Juvenile cellulitis, also known as puppy strangles or juvenile pyoderma, is an uncommon disease of dogs. Symptoms include dermatitis, lethargy, depression and lameness. When puppies are first presented with what appears to be staphylococcal pyoderma, juvenile cellulitis, a relatively rare condition, may not be considered.

== Symptoms ==
The first symptom is a sudden onset of swelling of the face, which develops within two days into papules and pustules on the lips, nose, and around the eyes. These pustules release a purulent discharge, causing a crust to form on the skin. There is also lymphadenopathy (swelling of lymph nodes) in the main lymph nodes of the head. The feet, body, prepuce or perianal area may be affected. Pustular otitis externa can occur, with the pinnae (ear flaps) becoming thickened by edema. Affected areas are painful but not itchy. Approximately half of affected puppies have lethargy and depression. Less common symptoms include pyrexia, anorexia, and joint pain caused by sterile suppurative arthritis.

== Causes ==
The cause of juvenile cellulitis is unknown.

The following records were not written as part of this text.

(** ** The boot thread as a whole *)

(** X7.  The boot thread always returns, whatever the gauge answers.
    With battery reporting it asks the gauge [k + 1] times, with
    [k <= 10] the number of leading zero answers (capped at 10), and
    sleeps 100 ms for each of the [k] retries plus the battery blink
    time and the interval; without it, it neither asks nor sleeps.  It
    makes at most two calls to [k_msgq_put]. *)
Theorem boot_thread_bounded (c : config) (e : env) (w : world) :
  exists (k : nat) (w' : world),
    (k <= 10)%nat /\
    (forall j, (j < k)%nat ->
               zmk_battery_state_of_charge e (soc_calls w + j) = 0) /\
    (zmk_battery_state_of_charge e (soc_calls w + k) <> 0 \/ k = 10%nat) /\
    led_init_thread c e w = Some (tt, w') /\
    soc_calls w'
    = (soc_calls w + (if ZMK_BATTERY_REPORTING c then S k else 0))%nat /\
    sleep_total (log w')
    = sleep_total (log w)
      + (if ZMK_BATTERY_REPORTING c
         then 100 * Z.of_nat k + (BATTERY_BLINK_MS c + INTERVAL_MS c)
         else 0) /\
    length (put_calls (log w'))
    = (length (put_calls (log w))
       + (if ZMK_BATTERY_REPORTING c then 1 else 0)
       + (if ZMK_BLE c then 1 else 0))%nat.
Proof.
  destruct (stops_after_exists e (soc_calls w)) as [k Hk].
  exists k, (boot_thread_world c e k w).
  destruct Hk as [Hk1 [Hk2 Hk3]].
  split; [exact Hk1|]. split; [exact Hk2|]. split; [exact Hk3|].
  split; [apply led_init_thread_run; repeat split; assumption|].
  unfold boot_thread_world, boot_battery_world. cbv zeta.
  set (item := boot_battery_item c
                 (zmk_battery_state_of_charge e (soc_calls w + k))).
  destruct (retry_actions_readings e k (S (soc_calls w))
              [A_put item (fst (try_enqueue (led_msgq w) item));
               A_sleep (BATTERY_BLINK_MS c + INTERVAL_MS c)])
    as [_ [_ [Hp Ht]]].
  destruct (ZMK_BATTERY_REPORTING c), (ZMK_BLE c);
    cbn [log soc_calls put_world led_msgq];
    repeat rewrite sleep_total_app; repeat rewrite put_calls_app;
    cbn [sleep_total put_calls]; try rewrite Hp; try rewrite Ht;
    cbn [sleep_total put_calls]; repeat rewrite length_app;
    cbn [length]; repeat split; lia.
Qed.

(** ** Boot, events and renderer together *)

(** X8.  Once the boot thread has run, from any world and under any
    configuration, the gate is open and stays open while the renderer
    works: after any number of renderer rounds a critical battery
    event is answered by one put of the warning item and a
    connectivity event by one put of the connectivity item. *)
Theorem listeners_live_after_boot (c : config) (e e' : env)
    (bev : zmk_battery_state_changed) (w : world) :
  0 < state_of_charge bev <= BATTERY_LEVEL_CRITICAL c ->
  exists w1,
    led_init_thread c e w = Some (tt, w1) /\
    forall n, (n <= length (led_msgq w1))%nat ->
      exists w2 w3 w4,
        led_process_thread n c w1 = Some (tt, w2) /\
        led_battery_listener_cb c bev w2 = Some (0, w3) /\
        put_calls (log w3) = put_calls (log w2) ++ [battery_warning_item c] /\
        rate (battery_warning_item c) = BLINK_FAST /\
        led_output_listener_cb c e' w3 = Some (0, w4) /\
        put_calls (log w4) = put_calls (log w3) ++ [connectivity_item c e'].
Proof.
  intros [H0 Hc].
  destruct (stops_after_exists e (soc_calls w)) as [k Hk].
  exists (boot_thread_world c e k w).
  split; [apply led_init_thread_run, Hk|].
  intros n Hn.
  set (w1 := boot_thread_world c e k w) in *.
  exists (drained_world c n w1),
    (put_world (battery_warning_item c) (drained_world c n w1)),
    (put_world (connectivity_item c e')
       (put_world (battery_warning_item c) (drained_world c n w1))).
  split; [apply led_process_thread_run, Hn|].
  split.
  { rewrite led_battery_listener_cb_run.
    change (initialized (drained_world c n w1)) with true.
    destruct (Z.ltb_spec 0 (state_of_charge bev)); [|lia].
    destruct (Z.leb_spec (state_of_charge bev) (BATTERY_LEVEL_CRITICAL c));
      [|lia].
    reflexivity. }
  split; [cbn [put_world log]; rewrite put_calls_app; reflexivity|].
  split; [reflexivity|].
  split.
  { rewrite led_output_listener_cb_run. reflexivity. }
  cbn [put_world log]. rewrite !put_calls_app. reflexivity.
Qed.

Lemma listeners_live_after_boot_witness :
  exists w1 w3,
    led_init_thread
      (mk_config 1000 2000 100 500 80 20 5 true false false true true)
      (mk_env 0 true false false 0 (fun _ => 90)) boot_world
    = Some (tt, w1) /\
    led_battery_listener_cb
      (mk_config 1000 2000 100 500 80 20 5 true false false true true)
      (mk_battery_ev 4) w1 = Some (0, w3) /\
    put_calls (log w3)
    = put_calls (log w1) ++ [mk_blink_item BLINK_FAST 2000 false 0].
Proof.
  destruct (listeners_live_after_boot
              (mk_config 1000 2000 100 500 80 20 5 true false false true true)
              (mk_env 0 true false false 0 (fun _ => 90))
              (mk_env 0 true false false 0 (fun _ => 90))
              (mk_battery_ev 4) boot_world) as [w1 [H1 H2]].
  - simpl. lia.
  - destruct (H2 0%nat (Nat.le_0_l _)) as [w2 [w3 [w4 [R [B [P _]]]]]].
    simpl in R. injection R as R. subst w2.
    exists w1, w3. split; [exact H1|]. split; [exact B | exact P].
Defined.

(** X9.  With the gate open and room for two items, a critical battery
    event followed by a connectivity event leaves the queue with the
    pending items, then the warning item, then the connectivity item;
    the renderer then serves all of them in exactly that order and
    empties the queue. *)
Theorem warning_then_connectivity_in_order (c : config) (e : env)
    (bev : zmk_battery_state_changed) (w : world) :
  initialized w = true ->
  (length (led_msgq w) + 2 <= 16)%nat ->
  0 < state_of_charge bev <= BATTERY_LEVEL_CRITICAL c ->
  exists w1 w2 w3,
    led_battery_listener_cb c bev w = Some (0, w1) /\
    led_output_listener_cb c e w1 = Some (0, w2) /\
    led_msgq w2
    = led_msgq w ++ [battery_warning_item c; connectivity_item c e] /\
    led_process_thread (length (led_msgq w) + 2) c w2 = Some (tt, w3) /\
    get_calls (log w3)
    = get_calls (log w) ++ led_msgq w
      ++ [battery_warning_item c; connectivity_item c e] /\
    led_msgq w3 = [].
Proof.
  intros Hi Hlen [H0 Hc].
  set (w1 := put_world (battery_warning_item c) w).
  set (w2 := put_world (connectivity_item c e) w1).
  assert (Hq1 : led_msgq w1 = led_msgq w ++ [battery_warning_item c]).
  { unfold w1. cbn [put_world led_msgq].
    rewrite try_enqueue_room; [reflexivity | unfold led_msgq_capacity; lia]. }
  assert (Hq2 : led_msgq w2
                = led_msgq w ++ [battery_warning_item c; connectivity_item c e]).
  { unfold w2. cbn [put_world led_msgq]. rewrite Hq1.
    rewrite try_enqueue_room.
    - cbn [snd]. rewrite <- app_assoc. reflexivity.
    - rewrite length_app. unfold led_msgq_capacity. simpl. lia. }
  assert (Hlen2 : length (led_msgq w2) = (length (led_msgq w) + 2)%nat).
  { rewrite Hq2, length_app. reflexivity. }
  exists w1, w2, (drained_world c (length (led_msgq w) + 2) w2).
  split.
  { rewrite led_battery_listener_cb_run, Hi.
    destruct (Z.ltb_spec 0 (state_of_charge bev)); [|lia].
    destruct (Z.leb_spec (state_of_charge bev) (BATTERY_LEVEL_CRITICAL c));
      [|lia].
    reflexivity. }
  split.
  { rewrite led_output_listener_cb_run.
    change (initialized w1) with (initialized w). rewrite Hi. reflexivity. }
  split; [exact Hq2|].
  split; [apply led_process_thread_run; lia|].
  unfold drained_world. cbn [log led_msgq].
  rewrite <- Hlen2, firstn_all, skipn_all.
  destruct (round_actions_readings c (led_msgq w2)) as [Hg _].
  rewrite get_calls_app, Hg, Hq2.
  split; [|reflexivity].
  unfold w2, w1. cbn [put_world log]. rewrite !get_calls_app.
  cbn [get_calls]. rewrite !app_nil_r. reflexivity.
Qed.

Cytologic examination of aspirates of affected lymph nodes, pustules, abscesses, and joint fluid rarely reveal bacteria, and culture results of intact lesion are always negative for bacterial growth, suggesting a nonbacterial etiology. As signs resolve following treatment with glucocorticoids, the cause is likely to be an immune disorder.

== Diagnosis ==
Puppies are first presented with what appears to be staphylococcal pyoderma. Definitive diagnosis requires cytologic and histopathologic evaluations. Cytologic examination of papulopustular lesions of juvenile cellulitis reveals pyogranulomatous inflammation with no microorganisms and carefully performed cultures are negative. Biopsies of early lesions reveal multiple discrete or confluent granulomas and pyogranulomas consisting of clusters of large epithelioid macrophages with variably sized cores of neutrophils. Cytological analysis of joint fluid often reveals sterile suppurative arthritis.

== Treatment ==
Large doses of glucocorticoids are the treatment of choice, and are administered until the signs have resolved. In uncomplicated cases, this can take up to a month. If dogs are not treated promptly and with high doses of steroids, severe scarring may occur. If there is evidence of secondary bacterial infection, treatment with antibiotics is required.